Taking out a big loan on high end kit just after leaving college is an extremely good method of becoming bankrupt, assuming you can get a bank to give you loan in the first place. You should only buy kit if an extremely hard nosed business plan says that you can pay it of because of the amount of work you're actually doing.

Best method starting out is usually to building up your contacts by working in the industry. Usually this involves beginning as a camera assistant: unless you've been working in industry before going to film school, in that case you may already have industry contacts.

Almost all the top DP have started this way, even the ones who went to the top film schools and then they've built up their careers through acquiring their contacts.

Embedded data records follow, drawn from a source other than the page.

(** * PaddleMIX / ppdiffusers: activation modules and the SD3 inference example

    A shallow embedding of

    - [ppdiffusers/models/activations.py]: [get_activation], [GELU],
      [GEGLU], [ApproximateGELU];
    - [examples/inference/text_to_image_generation-stable_diffusion_3.py]:
      the argument table of [parse_args] and the script body.

    Conventions of the embedding.

    - Python [str] values are [string]s; [str.lower] is modelled on ASCII
      text, where it maps [A]..[Z] to [a]..[z] and leaves every other
      character alone.
    - A tensor is its last axis length together with its rows (all leading
      axes flattened into one).  Scalars and the scalar primitives of the
      framework ([F.gelu], [F.sigmoid], addition, multiplication, the literal
      [1.702]) are the fields of a class: no algebraic law is assumed of
      them, so every statement also holds of floating point arithmetic.
    - A Python exception is an [Err] result; a shape error of the framework
      is [None].
    - The script is a computation in a state monad whose state carries the
      random generator, the number of clock readings taken so far and the
      trace of externally visible events.  [Script.main] is the script
      from its first statement with [parse_args] returning the namespace
      [args]; [Argv.script] is the script on the tokens of a command line,
      where [argparse] may exit instead.  Every pipeline call returns an
      image.
    - The float arithmetic of the timing code is done over the rationals. *)

From Stdlib Require Import ZArith QArith Ascii String List Lia.
From stdpp Require Import base option list strings gmap.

The first paragraph was what I needed to hear. That puts things into perspective.

As for your second point: I have a few contacts of my own. Some in AZ, Cali, Mexico, and a few here in England. But let me clarify, I still plan to work with these people when I return... they all know I'm in England and when I come back, and my contacts here in England know when I leave...

In any bag, perhaps you're right... perhaps 45 grand is too much money for someone like me. But let us pretend for a second that I took out a 20 thousand dollar loan instead. Would that change anything? Assuming that I'm eligible for the loan, of course. Or is it simply the principle idea of the ?big investment? that makes it look so bad for someone my age?

The underlining idea is to invest in a camera kit that won?t become obsolete in four or five years, or even 10, and more importantly, a kit that I can rent out to professional shoots and make money.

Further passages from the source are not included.